• **EXERCISE REQUIREMENTS**: Could you copy every record below exactly as it stands?
*** Block opens ***
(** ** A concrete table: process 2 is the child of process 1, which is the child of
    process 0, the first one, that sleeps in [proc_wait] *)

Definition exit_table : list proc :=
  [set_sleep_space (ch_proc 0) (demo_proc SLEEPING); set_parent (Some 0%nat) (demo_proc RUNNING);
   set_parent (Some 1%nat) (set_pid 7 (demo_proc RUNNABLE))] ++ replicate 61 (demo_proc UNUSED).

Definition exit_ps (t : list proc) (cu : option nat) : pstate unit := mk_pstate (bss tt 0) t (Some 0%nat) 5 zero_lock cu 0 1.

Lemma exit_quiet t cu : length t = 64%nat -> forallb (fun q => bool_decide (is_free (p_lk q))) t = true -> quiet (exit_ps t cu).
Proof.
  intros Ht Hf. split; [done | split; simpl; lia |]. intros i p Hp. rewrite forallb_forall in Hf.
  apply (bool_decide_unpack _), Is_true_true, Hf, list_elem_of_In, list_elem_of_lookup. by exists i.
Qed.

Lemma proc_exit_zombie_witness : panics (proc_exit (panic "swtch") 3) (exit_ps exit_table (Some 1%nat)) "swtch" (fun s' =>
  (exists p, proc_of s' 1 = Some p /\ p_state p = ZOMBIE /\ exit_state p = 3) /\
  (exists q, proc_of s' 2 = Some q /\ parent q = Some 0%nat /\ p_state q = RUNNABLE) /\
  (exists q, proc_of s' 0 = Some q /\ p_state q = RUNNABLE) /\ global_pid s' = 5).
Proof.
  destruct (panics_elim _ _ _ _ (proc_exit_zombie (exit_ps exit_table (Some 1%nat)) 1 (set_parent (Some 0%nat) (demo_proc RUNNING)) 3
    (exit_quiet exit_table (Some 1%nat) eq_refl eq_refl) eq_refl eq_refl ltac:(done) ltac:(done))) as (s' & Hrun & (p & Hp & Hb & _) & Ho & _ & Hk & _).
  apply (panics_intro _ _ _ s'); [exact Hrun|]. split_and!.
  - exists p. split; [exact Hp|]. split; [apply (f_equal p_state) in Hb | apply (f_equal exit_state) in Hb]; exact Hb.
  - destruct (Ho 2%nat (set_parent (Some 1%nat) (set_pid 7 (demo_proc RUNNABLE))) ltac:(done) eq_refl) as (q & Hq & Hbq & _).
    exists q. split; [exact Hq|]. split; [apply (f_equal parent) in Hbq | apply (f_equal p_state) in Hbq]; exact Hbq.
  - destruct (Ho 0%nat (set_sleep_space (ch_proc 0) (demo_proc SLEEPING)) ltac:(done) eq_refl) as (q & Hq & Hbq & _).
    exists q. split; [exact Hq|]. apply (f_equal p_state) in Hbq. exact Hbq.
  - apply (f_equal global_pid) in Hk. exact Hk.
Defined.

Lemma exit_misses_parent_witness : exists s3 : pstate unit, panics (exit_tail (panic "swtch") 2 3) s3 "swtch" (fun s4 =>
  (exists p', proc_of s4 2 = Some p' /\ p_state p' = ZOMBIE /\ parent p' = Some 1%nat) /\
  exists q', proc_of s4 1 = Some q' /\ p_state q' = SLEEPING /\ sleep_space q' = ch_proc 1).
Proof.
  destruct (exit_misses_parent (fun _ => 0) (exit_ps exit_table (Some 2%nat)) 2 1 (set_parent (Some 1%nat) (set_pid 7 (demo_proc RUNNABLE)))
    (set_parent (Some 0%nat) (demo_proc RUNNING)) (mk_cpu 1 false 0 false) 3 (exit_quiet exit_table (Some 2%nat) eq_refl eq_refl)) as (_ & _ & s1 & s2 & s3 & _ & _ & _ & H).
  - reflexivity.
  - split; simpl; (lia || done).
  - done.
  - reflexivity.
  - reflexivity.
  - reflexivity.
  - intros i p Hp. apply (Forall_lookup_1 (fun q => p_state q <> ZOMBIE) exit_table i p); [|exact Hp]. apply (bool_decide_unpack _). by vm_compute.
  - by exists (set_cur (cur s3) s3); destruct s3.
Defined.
*** Block closes ***
• **SOLUTION FOR THIS PROBLEM**:
(** ** A concrete table: process 2 is the child of process 1, which is the child of
    process 0, the first one, that sleeps in [proc_wait] *)

Definition exit_table : list proc :=
  [set_sleep_space (ch_proc 0) (demo_proc SLEEPING); set_parent (Some 0%nat) (demo_proc RUNNING);
   set_parent (Some 1%nat) (set_pid 7 (demo_proc RUNNABLE))] ++ replicate 61 (demo_proc UNUSED).

Definition exit_ps (t : list proc) (cu : option nat) : pstate unit := mk_pstate (bss tt 0) t (Some 0%nat) 5 zero_lock cu 0 1.

Lemma exit_quiet t cu : length t = 64%nat -> forallb (fun q => bool_decide (is_free (p_lk q))) t = true -> quiet (exit_ps t cu).
Proof.
  intros Ht Hf. split; [done | split; simpl; lia |]. intros i p Hp. rewrite forallb_forall in Hf.
  apply (bool_decide_unpack _), Is_true_true, Hf, list_elem_of_In, list_elem_of_lookup. by exists i.
Qed.

Lemma proc_exit_zombie_witness : panics (proc_exit (panic "swtch") 3) (exit_ps exit_table (Some 1%nat)) "swtch" (fun s' =>
  (exists p, proc_of s' 1 = Some p /\ p_state p = ZOMBIE /\ exit_state p = 3) /\
  (exists q, proc_of s' 2 = Some q /\ parent q = Some 0%nat /\ p_state q = RUNNABLE) /\
  (exists q, proc_of s' 0 = Some q /\ p_state q = RUNNABLE) /\ global_pid s' = 5).
Proof.
  destruct (panics_elim _ _ _ _ (proc_exit_zombie (exit_ps exit_table (Some 1%nat)) 1 (set_parent (Some 0%nat) (demo_proc RUNNING)) 3
    (exit_quiet exit_table (Some 1%nat) eq_refl eq_refl) eq_refl eq_refl ltac:(done) ltac:(done))) as (s' & Hrun & (p & Hp & Hb & _) & Ho & _ & Hk & _).
  apply (panics_intro _ _ _ s'); [exact Hrun|]. split_and!.
  - exists p. split; [exact Hp|]. split; [apply (f_equal p_state) in Hb | apply (f_equal exit_state) in Hb]; exact Hb.
  - destruct (Ho 2%nat (set_parent (Some 1%nat) (set_pid 7 (demo_proc RUNNABLE))) ltac:(done) eq_refl) as (q & Hq & Hbq & _).
    exists q. split; [exact Hq|]. split; [apply (f_equal parent) in Hbq | apply (f_equal p_state) in Hbq]; exact Hbq.
  - destruct (Ho 0%nat (set_sleep_space (ch_proc 0) (demo_proc SLEEPING)) ltac:(done) eq_refl) as (q & Hq & Hbq & _).
    exists q. split; [exact Hq|]. apply (f_equal p_state) in Hbq. exact Hbq.
  - apply (f_equal global_pid) in Hk. exact Hk.
Defined.

Lemma exit_misses_parent_witness : exists s3 : pstate unit, panics (exit_tail (panic "swtch") 2 3) s3 "swtch" (fun s4 =>
  (exists p', proc_of s4 2 = Some p' /\ p_state p' = ZOMBIE /\ parent p' = Some 1%nat) /\
  exists q', proc_of s4 1 = Some q' /\ p_state q' = SLEEPING /\ sleep_space q' = ch_proc 1).
Proof.
  destruct (exit_misses_parent (fun _ => 0) (exit_ps exit_table (Some 2%nat)) 2 1 (set_parent (Some 1%nat) (set_pid 7 (demo_proc RUNNABLE)))
    (set_parent (Some 0%nat) (demo_proc RUNNING)) (mk_cpu 1 false 0 false) 3 (exit_quiet exit_table (Some 2%nat) eq_refl eq_refl)) as (_ & _ & s1 & s2 & s3 & _ & _ & _ & H).
  - reflexivity.
  - split; simpl; (lia || done).
  - done.
  - reflexivity.
  - reflexivity.
  - reflexivity.
  - intros i p Hp. apply (Forall_lookup_1 (fun q => p_state q <> ZOMBIE) exit_table i p); [|exact Hp]. apply (bool_decide_unpack _). by vm_compute.
  - by exists (set_cur (cur s3) s3); destruct s3.
Defined.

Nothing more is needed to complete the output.